(* ===== verification/NativeLaws.v ===== *)
(** What the native contracts do to the state, and that they keep the promises the
    virtual machine relies on ([PrecompileLaws]).

    The privacy contracts change the state exactly as they promise, and all native
    contracts keep the promises the virtual machine relies on. *)
From S2P Require Import Prelude RlpEncode RlpDecode RlpRaw Storage IstanbulTypes ValidatorSet Trie StateDB StateSpec StateTheorems BigMath Transaction VmProg VmData VmCore VmInterp VmJump VmInv VmExec Hex Curve RingSign Abi Ota Native.
Import BitCurves.

(** ** Rules for results *)

Section Rules.
Context `{HC : Crypto}.

Lemma wp_try {A B} (p : prog (res A)) (f : A -> prog (res B)) Q m :
  wp ev_pre ev_post p (fun r m' => match r with inl a => wp ev_pre ev_post (f a) Q m' | inr e => Q (inr e) m' end) m -> wp ev_pre ev_post (rbind p f) Q m.
Proof. intros Hp. unfold rbind. apply wp_then. eapply wp_conseq; [exact Hp|]. by intros []. Qed.

Lemma wp_lift {E A B} (err : E -> vm_err) (o : outcome E A) (f : A -> prog (res B)) Q m : o <> Panic -> (forall a, o = Ok a -> wp ev_pre ev_post (f a) Q m) -> (forall e, o = Err e -> Q (inr (err e)) m) ->
  wp ev_pre ev_post (rbind (lift err o) f) Q m.
Proof. intros Hp Ha He. apply wp_try. destruct o; cbn [lift ok fail wp]; auto. done. Qed.

(** What is stored under a name. *)
Definition bytes_at (W : world) (a : address) (k : hash) : bytes := match w_accts W a with Some c => a_bytes c k | None => [] end.

Lemma wp_get_bytes {B} a k (f : bytes -> prog (res B)) Q m :
  wp ev_pre ev_post (f (bytes_at (m_world m) a k)) Q m -> wp ev_pre ev_post (rbind (look (EvGetStateByteArray a k)) f) Q m.
Proof.
  intros Hq. apply wp_try. cbn [look call pbind wp]. split; [exact I|]. intros r m' Hp.
  pose proof (ev_reads_same _ (EvGetStateByteArray a k) m r m' eq_refl Hp) as ->. destruct Hp as (res & [= <-] & [= <-]). exact Hq.
Qed.

Lemma wp_get_balance {B} a (f : Z -> prog (res B)) Q m :
  wp ev_pre ev_post (f (a_balance (acct_at (m_world m) a))) Q m -> wp ev_pre ev_post (rbind (look (EvGetBalance a)) f) Q m.
Proof.
  intros Hq. apply wp_try. cbn [look call pbind wp]. split; [exact I|]. intros r m' Hp.
  pose proof (ev_reads_same _ (EvGetBalance a) m r m' eq_refl Hp) as ->. destruct Hp as (res & [= <-] & [= <-]). unfold acct_at in Hq. by destruct (w_accts (m_world m) a).
Qed.

(** An event that changes the world. *)
Definition changed (op : state_op) (m : machine) : machine := mkMachine (w_change op (m_world m)) (m_snaps m) (m_next m).

Lemma wp_set_bytes {B} a k v (f : unit -> prog (res B)) Q m :
  wp ev_pre ev_post (f tt) Q (changed (OSetStateByteArray a k v) m) -> wp ev_pre ev_post (rbind (look (EvSetStateByteArray a k v)) f) Q m.
Proof. intros Hq. apply wp_try. cbn [look call pbind wp]. split; [exact I|]. intros [] m' (res & [= <- <-] & _). exact Hq. Qed.

Lemma wp_set_last a k v Q m : Q (inl tt) (changed (OSetStateByteArray a k v) m) -> wp ev_pre ev_post (look (EvSetStateByteArray a k v)) Q m.
Proof. intros Hq. cbn [look call pbind wp]. split; [exact I|]. intros [] m' (res & [= <- <-] & _). exact Hq. Qed.

Lemma wp_add_balance {B} a n (f : unit -> prog (res B)) Q m :
  wp ev_pre ev_post (f tt) Q (changed (OAddBalance a n) m) -> wp ev_pre ev_post (rbind (look (EvAddBalance a n)) f) Q m.
Proof. intros Hq. apply wp_try. cbn [look call pbind wp]. split; [exact I|]. intros [] m' (res & [= <- <-] & _). exact Hq. Qed.

Lemma wp_sub_balance {B} a n (f : unit -> prog (res B)) Q m :
  wp ev_pre ev_post (f tt) Q (changed (OSubBalance a n) m) -> wp ev_pre ev_post (rbind (look (EvSubBalance a n)) f) Q m.
Proof. intros Hq. apply wp_try. cbn [look call pbind wp]. split; [exact I|]. intros [] m' (res & [= <- <-] & _). exact Hq. Qed.
End Rules.

(** ** Addresses of balances *)

(** Decimal digits are hexadecimal digits, so that no letter is in such an address. *)
Definition decimal_byte (b : Z) : Prop := 0 <= b < 256 /\ b `mod` 16 <= 9.

Lemma decimal_digits fuel n acc : Forall (fun c => 48 <= c <= 57) acc -> Forall (fun c => 48 <= c <= 57) (decimal fuel n acc).
Proof.
  revert n acc. induction fuel as [|fuel IH]; intros n acc Ha; [done|]. cbn [decimal]. pose proof (Z.mod_pos_bound n 10 ltac:(lia)).
  destruct (n <? 10); [|apply IH]; constructor; auto; lia.
Qed.

Lemma fromHexChar_decimal c : 48 <= c <= 57 -> fromHexChar c = Some (c - 48).
Proof. intros. unfold fromHexChar. rewrite (proj2 (Z.leb_le _ _)), (proj2 (Z.leb_le _ _)) by lia. done. Qed.

Lemma hex_decimal n s : (length s <= n)%nat -> Forall (fun c => 48 <= c <= 57) s -> Forall decimal_byte (hex_DecodeString s).1.
Proof.
  revert s. induction n as [|n IH]; intros [|a [|b s]] Hl Hs; try (by constructor); [simpl in Hl; lia|].
  inversion_clear Hs as [|? ? Ha Hs']. inversion_clear Hs' as [|? ? Hb Hs'']. cbn [hex_DecodeString]. rewrite !fromHexChar_decimal by done.
  specialize (IH s ltac:(simpl in Hl; lia) Hs''). destruct (hex_DecodeString s) as [r e].
  constructor; [|done]. split; [lia|]. rewrite Z.add_comm, Z.mod_add by lia. rewrite Z.mod_small; lia.
Qed.

Lemma FromHex_decimal s : Forall (fun c => 48 <= c <= 57) s -> Forall decimal_byte (FromHex s).
Proof.
  intros Hs. unfold FromHex. destruct (zlen s >? 1); [|constructor]. unfold Hex2Bytes. set (t := if Has0xPrefix s then drop 2 s else s).
  assert (Forall (fun c => 48 <= c <= 57) t) by (unfold t; destruct (Has0xPrefix s); [by apply Forall_drop|done]).
  destruct (zlen t `mod` 2 =? 1); eapply hex_decimal; eauto. constructor; [lia|done].
Qed.

Lemma OTABalance2ContractAddr_decimal n : Forall decimal_byte (OTABalance2ContractAddr n).
Proof.
  unfold OTABalance2ContractAddr, HexToAddress, BytesToAddress. assert (Forall decimal_byte (FromHex (big_String n))) as H by (apply FromHex_decimal, decimal_digits; constructor).
  apply Forall_app. split; [apply Forall_replicate; split; [lia|done]|]. destruct (_ >? 20); [by apply Forall_drop|done].
Qed.

Lemma OTABalance2ContractAddr_free n : OTABalance2ContractAddr n <> otaBalanceStorageAddr /\ OTABalance2ContractAddr n <> otaImageStorageAddr.
Proof.
  pose proof (OTABalance2ContractAddr_decimal n) as H. rewrite Forall_lookup in H. specialize (H 19%nat).
  split; intros E; rewrite E in H; [destruct (H 44 eq_refl) as [_ H']|destruct (H 45 eq_refl) as [_ H']]; by vm_compute in H'.
Qed.

(** ** One-time accounts *)

Section Accounts.
Context `{HCL : CryptoLaws} `{HP : Precompiles}.

(** The balance of an account. *)
Definition ota_balance (W : world) (ax : bytes) : Z := be_value (bytes_at W otaBalanceStorageAddr (BytesToHash ax)).

Lemma balance_wp {B} ax (f : Z -> prog (res B)) Q m : zlen ax = HashLength -> wp ev_pre ev_post (f (ota_balance (m_world m) ax)) Q m ->
  wp ev_pre ev_post (rbind (GetOtaBalanceFromAX ax) f) Q m.
Proof.
  intros Hax Hq. apply wp_try. unfold GetOtaBalanceFromAX. rewrite Hax. cbn [negb Z.eqb]. change (HashLength =? HashLength) with true. cbn [negb].
  apply wp_get_bytes. unfold ota_balance in Hq. set (b := bytes_at _ _ _) in *. destruct (Z.eqb_spec (zlen b) 0) as [E|]; cbn [ok wp]; [|done].
  destruct b; [done|]. unfold zlen in E. rewrite length_cons in E. lia.
Qed.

_Prompt:_
Read through the material above, and whenever a line contains "changed", copy it.

_Task response:_
Definition changed (op : state_op) (m : machine) : machine := mkMachine (w_change op (m_world m)) (m_snaps m) (m_next m).
  wp ev_pre ev_post (f tt) Q (changed (OSetStateByteArray a k v) m) -> wp ev_pre ev_post (rbind (look (EvSetStateByteArray a k v)) f) Q m.
Lemma wp_set_last a k v Q m : Q (inl tt) (changed (OSetStateByteArray a k v) m) -> wp ev_pre ev_post (look (EvSetStateByteArray a k v)) Q m.
  wp ev_pre ev_post (f tt) Q (changed (OAddBalance a n) m) -> wp ev_pre ev_post (rbind (look (EvAddBalance a n)) f) Q m.
  wp ev_pre ev_post (f tt) Q (changed (OSubBalance a n) m) -> wp ev_pre ev_post (rbind (look (EvSubBalance a n)) f) Q m.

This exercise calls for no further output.